Roxy69 · 03/06/2021 23:18

Unfortunately unless you want to leave your husband the only answer is to tell him, calmly, that this is the last time. You should not be vindictive or nasty about them as they are his parents. But you mustn't continue like this as matters will only get worse and cause even more trouble. It seems they can't be very empathetic to do this to you. It's going to be hard but unless you give in, it's the only way.

converseandjeans · 03/06/2021 23:32

YANBU I have Mum with me for a week and I'm a bit worn out mentally from having zero down time. She is easy in all honesty but it's just the lack of down time that's wearing.

CokeDrinker · 04/06/2021 10:20

Do they pay anything to household food/utilities? Do they offer to cook? Do they offer to go out and pick up/pay for takeaway? Do they pay for days out somewhere? Do they do any housework?

If the answer is no to most/all of these, then they are scrounging off you and taking the piss. One thing they can 'learn' is that one month is more than enough. Three, is rudeness personified. Your mother expects you to be a good little woman and cave. Your 'D'H doesn't give a flying shit about your feelings.
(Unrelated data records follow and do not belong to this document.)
(* ===== verification/Bootmem.v ===== *)
(** * bootmem: the bitmap allocator of the first boot phase

    [src/bootmem.c] with the data of [src/bootmem.h].  A node is a
    [bootmem_data]; the array [bootmem_node_data], the ordered list
    [bdata_list] (indices into the array) and the other module-level variables
    are the record [bootmem].  [unsigned long] is 64 bits wide and its
    arithmetic wraps.  A bitmap is the memory at [node_bootmem_map] read as one
    number whose bit [n] is bit [n] of the map; [bdebug], [WARN_ON], kmemleak and
    the clearing of the returned memory are left out.  Pages handed to the buddy
    allocator are the trace [buddy] of the calls of [__free_pages_bootmem]. *)

From S2P Require Import Prelude.

(** What bootmem takes from headers and subsystems that are not part of the
    tree. *)
Class BootArch := {
  PAGE_SHIFT : Z;
  ALIGN : Z -> Z -> Z;
  DIV_ROUND_UP : Z -> Z -> Z;
  PFN_UP : Z -> Z;
  PFN_DOWN : Z -> Z;
  PFN_PHYS : Z -> Z;
  find_next_zero_bit : Z -> Z -> Z -> Z;
  phys_to_virt : Z -> Z;
  pfn_to_page : Z -> Z;
  virt_to_page : Z -> Z;
  mminit_validate_memmodel_limits : Z -> Z -> Z * Z;
  slab_is_available : bool;
  kzalloc : Z -> Z;
  kzalloc_node : Z -> Z -> Z;
  MAX_DMA32_PFN : Z;
}.

Definition BITS_PER_LONG : Z := 64.
Definition BITS_PER_BYTE : Z := 8.
Definition sizeof_long : Z := 8.
Definition EBUSY : Z := 16.
Definition BOOTMEM_DEFAULT : Z := 0.
Definition BOOTMEM_EXCLUSIVE : Z := Z.shiftl 1 0.
Definition ARCH_LOW_ADDRESS_LIMIT : Z := 0xffffffff.

(** ** Bit operations on a map *)
Definition test_bit (nr map : Z) : bool := Z.testbit map nr.
Definition test_and_set_bit (nr map : Z) : bool * Z := (Z.testbit map nr, Z.setbit map nr).
Definition test_and_clear_bit (nr map : Z) : bool * Z := (Z.testbit map nr, Z.clearbit map nr).

(** [map[i]] of an [unsigned long *]. *)
Definition map_word (map i : Z) : Z := u64 (Z.shiftr map (BITS_PER_LONG * i)).

(** A map that is not NULL: its address and its contents. *)
Record bitmap := mk_bitmap { bm_addr : Z; bm_bits : Z }.

Record bootmem_data := mk_bdata {
  node_min_pfn : Z;
  node_low_pfn : Z;
  node_bootmem_map : option bitmap;
  last_end_off : Z;
  hint_idx : Z;
}.

Record pg_data := mk_pgdat { node_id : Z; bdata : nat; pgdat_end_pfn : Z }.

(** A call [__free_pages_bootmem(page, pfn, order)]. *)
Record freed := mk_freed { f_page : Z; f_pfn : Z; f_order : Z }.

Record bootmem := mk_bootmem {
  bootmem_node_data : list bootmem_data;
  bdata_list : list nat;
  max_low_pfn : Z;
  min_low_pfn : Z;
  totalram_pages : Z;
  (** [managed_pages] of every zone of every online node *)
  managed_pages : list (list Z);
  reset_managed_pages_done : bool;
  buddy : list freed;
}.
Lemma register_loop_ok st n : is_Some (blocks st !! n) -> forall l fuel sl,
  list_at st sl l -> NoDup l -> n ∉ l -> sl <> NextOf n -> (sl ∉ (NextOf <$> l)) ->
  (length l < fuel)%nat ->
  exists st', register_loop fuel st sl n = Done st' /\ list_at st' sl (ins st n l) /\
    same_info st st' /\
    forall s, s <> sl -> s <> NextOf n -> (s ∉ (NextOf <$> l)) -> read_slot st' s = read_slot st s.
Proof.
  intros Hn. assert (Hlink : forall sl l cur, read_slot st sl = Done cur -> sl <> NextOf n -> n ∉ l ->
    (sl ∉ (NextOf <$> l)) -> (forall st', (forall s, s ∈ (NextOf <$> l) -> read_slot st' s = read_slot st s) ->
       read_slot st' (NextOf n) = Done cur -> list_at st' (NextOf n) l) ->
    exists st', link_at st sl n = Done st' /\ list_at st' sl (n :: l) /\ same_info st st' /\
      forall s, s <> sl -> s <> NextOf n -> read_slot st' s = read_slot st s).
  { intros sl l cur Hr Hne Hnl Hsl Hl. rewrite (link_at_upd st sl n cur) by done.
    destruct (get_block_prio st n Hn) as (b & Hb & _).
    eexists. split; [done|]. split_and!.
    - cbn [list_at]. split; [eapply read_upd; by rewrite read_upd_ne|]. apply Hl.
      + intros s Hs. assert (s <> sl) by (by intros ->). assert (s <> NextOf n) by (intros ->; by apply Hnl, next_inj).
        rewrite !read_upd_ne by done. done.
      + rewrite read_upd_ne by done. eapply read_upd. simpl. by rewrite Hb.
    - eapply same_info_trans; apply same_info_upd.
    - intros s H1 H2. by rewrite !read_upd_ne by done. }
  induction l as [|c l IH]; intros fuel sl Hl Hd Hnl Hne Hsl Hf; (destruct fuel as [|fuel]; [simpl in Hf; lia|]);
    cbn [register_loop ins].
  - rewrite Hl. cbn [mbind outcome_bind].
    destruct (Hlink sl [] None Hl Hne Hnl Hsl) as (st' & Hr & H1 & H2 & H3); [by intros st' _ H|].
    exists st'. split_and!; [done|apply H1..|done|]. intros s ? ? _. by apply H3.
  - destruct Hl as [Hr Hl]. rewrite Hr. cbn [mbind outcome_bind].
    apply list.NoDup_cons in Hd as [Hcl Hd]. apply not_elem_of_cons in Hnl as [Hnc Hnl].
    rewrite fmap_cons, not_elem_of_cons in Hsl. destruct Hsl as [Hslc Hsl].
    destruct (get_block_prio st n Hn) as (bn & -> & Hpn).
    destruct (get_block_prio st c) as (bc & Hbc & Hpc).
    { apply (list_at_blocks st (c :: l) sl); [done|apply list_elem_of_here]. }
    rewrite Hbc. cbn [mbind outcome_bind]. rewrite Hpn, Hpc.
    destruct (Z.gtb_spec (prio st n) (prio st c)).
    + destruct (Hlink sl (c :: l) (Some c) Hr Hne) as (st' & Hr' & H1 & H2 & H3).
      * apply not_elem_of_cons; done.
      * rewrite fmap_cons, not_elem_of_cons. done.
      * intros st' Hfr Hnx. split; [done|]. eapply list_at_frame; [|exact Hl].
        intros s [->|Hs]; apply Hfr; rewrite fmap_cons, elem_of_cons; auto.
      * exists st'. split_and!; [done|apply H1..|done|]. intros s ? ? _. by apply H3.
    + destruct (IH fuel (NextOf c)) as (st' & Hr' & H1 & H2 & H3);
        [done|done|done|congruence|by rewrite next_inj|simpl in Hf; lia|].
      exists st'. split_and!; [done|split; [by rewrite H3|exact H1]|done|].
      intros s H4 H5. rewrite fmap_cons, not_elem_of_cons. intros [H6 H7]. by apply H3.
Qed.

Abbreviation by_prio st := (StronglySorted (fun a b => prio st b <= prio st a)).

Lemma ins_split st n l : by_prio st l ->
  exists l1 l2, l = l1 ++ l2 /\ ins st n l = l1 ++ n :: l2 /\
    Forall (fun c => prio st n <= prio st c) l1 /\ Forall (fun c => prio st c < prio st n) l2.
Proof.
  induction l as [|c l IH]; intros Hs; cbn [ins]; [by exists [], []|].
  apply StronglySorted_inv in Hs as [Hs Hc]. destruct (Z.gtb_spec (prio st n) (prio st c)).
  - exists [], (c :: l). split_and!; [done|done|constructor|]. constructor; [lia|].
    eapply list.Forall_impl; [exact Hc|]. simpl. lia.
  - destruct (IH Hs) as (l1 & l2 & -> & -> & H1 & H2). exists (c :: l1), l2.
    split_and!; [done|done|by constructor|done].
Qed.

Lemma sorted_ext st st' l : (forall n, prio st' n = prio st n) -> by_prio st l -> by_prio st' l.
Proof.
  intros He. induction 1 as [|a l Hs IH Ha]; constructor; [done|].
  eapply list.Forall_impl; [exact Ha|]. intros b. by rewrite !He.
Qed.

Lemma by_prio_app st l1 l2 :
  by_prio st (l1 ++ l2) <->
  by_prio st l1 /\ by_prio st l2 /\ Forall (fun a => Forall (fun b => prio st b <= prio st a) l2) l1.
Proof.
  induction l1 as [|a l1 IH]; cbn [app]; [split; [intros; split_and!; try done; constructor|tauto]|].
  split.
  - intros H. apply StronglySorted_inv in H as [H Ha]. apply IH in H as (H1 & H2 & H3).
    rewrite Forall_app in Ha. destruct Ha. split_and!; [by constructor|done|by constructor].
  - intros (H1 & H2 & H3). apply StronglySorted_inv in H1 as [H1 Ha]. apply list.Forall_cons in H3 as [H3 H4].
    constructor; [by apply IH|]. by apply Forall_app.
Qed.

Lemma sorted_insert_block st l1 n l2 :
  by_prio st (l1 ++ l2) -> Forall (fun c => prio st n <= prio st c) l1 ->
  Forall (fun c => prio st c < prio st n) l2 -> by_prio st (l1 ++ n :: l2).
Proof.
  rewrite !by_prio_app. intros (H1 & H2 & H3) Hl1 Hl2. split_and!; [done| |].
  - constructor; [done|]. eapply list.Forall_impl; [exact Hl2|]. simpl. lia.
  - rewrite list.Forall_forall in H3, Hl1 |- *. intros a Ha. constructor; [by apply Hl1|by apply H3].
Qed.

(** Another chain keeps its blocks when a chain without a common block changes. *)
Definition other_kept (st st' : store) (nh n : Z) (l : list Z) : Prop :=
  forall nh' l', nh' <> nh -> (forall m, m ∈ l' -> (m ∉ l) /\ m <> n) ->
    list_at st (HeadOf nh') l' -> list_at st' (HeadOf nh') l'.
What the F are you still doing with him? Tell him they stay one month absolute absolute maximum or your marriage is over. (I'd also say once every two years, not every year). I wonder how your H would feel if your mother was in his face 24/7 for three months.

thelonghaul · 04/06/2021 10:56

I couldn't have my best friend stay as a guest for 3 months every year. Presumably your ILs made the decision to live away from family. Why are you expected to facilitate when it suits them to come back to see them? They need to take responsibility for their life decisions and your DH needs to accept the decision they made about being elsewhere. They can move back. They can rent (AirBnB?). They can stay nearby in a cheap hotel. All of which would allow them to see you DH. Or maybe you could visit them for 3 months?!!! See how well that idea goes down!